---------- DATA TO EXAMINE

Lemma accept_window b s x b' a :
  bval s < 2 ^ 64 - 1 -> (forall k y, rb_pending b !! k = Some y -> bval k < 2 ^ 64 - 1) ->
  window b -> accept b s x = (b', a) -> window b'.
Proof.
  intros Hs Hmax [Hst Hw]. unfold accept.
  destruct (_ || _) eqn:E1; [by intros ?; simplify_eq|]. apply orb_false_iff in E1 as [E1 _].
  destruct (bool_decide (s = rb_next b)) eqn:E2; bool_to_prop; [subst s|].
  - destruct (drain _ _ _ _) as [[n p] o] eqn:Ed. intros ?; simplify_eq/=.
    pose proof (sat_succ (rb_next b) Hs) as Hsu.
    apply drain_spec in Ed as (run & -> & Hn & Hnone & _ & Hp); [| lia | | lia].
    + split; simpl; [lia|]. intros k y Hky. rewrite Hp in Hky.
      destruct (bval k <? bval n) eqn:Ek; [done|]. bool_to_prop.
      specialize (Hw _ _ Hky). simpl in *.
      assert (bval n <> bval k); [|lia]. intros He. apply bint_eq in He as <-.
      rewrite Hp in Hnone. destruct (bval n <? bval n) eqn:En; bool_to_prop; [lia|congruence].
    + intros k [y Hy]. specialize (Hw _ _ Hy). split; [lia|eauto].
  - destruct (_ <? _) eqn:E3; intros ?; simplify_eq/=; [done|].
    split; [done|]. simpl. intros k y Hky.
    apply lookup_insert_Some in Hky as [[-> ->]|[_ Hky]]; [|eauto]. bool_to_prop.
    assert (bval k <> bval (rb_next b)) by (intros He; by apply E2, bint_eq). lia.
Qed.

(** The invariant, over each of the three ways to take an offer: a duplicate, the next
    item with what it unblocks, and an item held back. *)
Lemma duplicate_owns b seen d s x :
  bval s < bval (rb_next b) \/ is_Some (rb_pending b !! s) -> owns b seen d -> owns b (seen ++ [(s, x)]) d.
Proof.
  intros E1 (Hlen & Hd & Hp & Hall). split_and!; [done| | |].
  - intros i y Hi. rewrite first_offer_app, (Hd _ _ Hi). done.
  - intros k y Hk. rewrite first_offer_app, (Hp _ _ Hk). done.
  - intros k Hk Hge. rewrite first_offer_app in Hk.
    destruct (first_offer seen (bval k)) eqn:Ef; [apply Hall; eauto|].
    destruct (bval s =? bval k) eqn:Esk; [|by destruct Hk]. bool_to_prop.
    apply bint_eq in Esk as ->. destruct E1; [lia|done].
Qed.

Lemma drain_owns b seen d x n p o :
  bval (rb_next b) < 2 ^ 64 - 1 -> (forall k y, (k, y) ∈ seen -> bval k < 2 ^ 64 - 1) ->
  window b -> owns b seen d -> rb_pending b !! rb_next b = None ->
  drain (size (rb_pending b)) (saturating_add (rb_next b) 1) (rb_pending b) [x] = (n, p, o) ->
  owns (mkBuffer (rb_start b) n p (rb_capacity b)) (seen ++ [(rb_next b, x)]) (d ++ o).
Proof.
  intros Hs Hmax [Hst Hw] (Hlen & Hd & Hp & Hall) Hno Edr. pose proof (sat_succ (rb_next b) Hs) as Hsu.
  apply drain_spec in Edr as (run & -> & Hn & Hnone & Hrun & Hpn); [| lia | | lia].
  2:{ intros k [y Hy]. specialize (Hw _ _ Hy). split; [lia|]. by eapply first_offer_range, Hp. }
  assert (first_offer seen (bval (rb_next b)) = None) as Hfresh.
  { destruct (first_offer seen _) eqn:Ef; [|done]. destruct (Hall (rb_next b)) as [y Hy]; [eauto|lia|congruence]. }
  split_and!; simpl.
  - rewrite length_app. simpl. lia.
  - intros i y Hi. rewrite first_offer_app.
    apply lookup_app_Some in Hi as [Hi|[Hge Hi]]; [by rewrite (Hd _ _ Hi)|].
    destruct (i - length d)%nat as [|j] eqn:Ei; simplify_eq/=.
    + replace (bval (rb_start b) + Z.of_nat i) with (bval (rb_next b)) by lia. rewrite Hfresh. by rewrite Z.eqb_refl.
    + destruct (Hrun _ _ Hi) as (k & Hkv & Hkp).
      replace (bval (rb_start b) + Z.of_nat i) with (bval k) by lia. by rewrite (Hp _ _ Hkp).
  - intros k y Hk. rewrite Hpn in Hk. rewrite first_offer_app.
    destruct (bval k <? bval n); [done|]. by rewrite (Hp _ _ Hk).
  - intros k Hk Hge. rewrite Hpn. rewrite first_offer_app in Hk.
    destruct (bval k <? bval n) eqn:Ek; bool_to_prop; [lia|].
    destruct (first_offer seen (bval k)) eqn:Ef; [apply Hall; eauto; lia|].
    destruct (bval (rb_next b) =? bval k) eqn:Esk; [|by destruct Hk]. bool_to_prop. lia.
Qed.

--------------------

PROBLEM. Copy out the lines above that hold the string "assert".

ANSWER TO THIS PROBLEM.
      assert (bval n <> bval k); [|lia]. intros He. apply bint_eq in He as <-.
    assert (bval k <> bval (rb_next b)) by (intros He; by apply E2, bint_eq). lia.
  assert (first_offer seen (bval (rb_next b)) = None) as Hfresh.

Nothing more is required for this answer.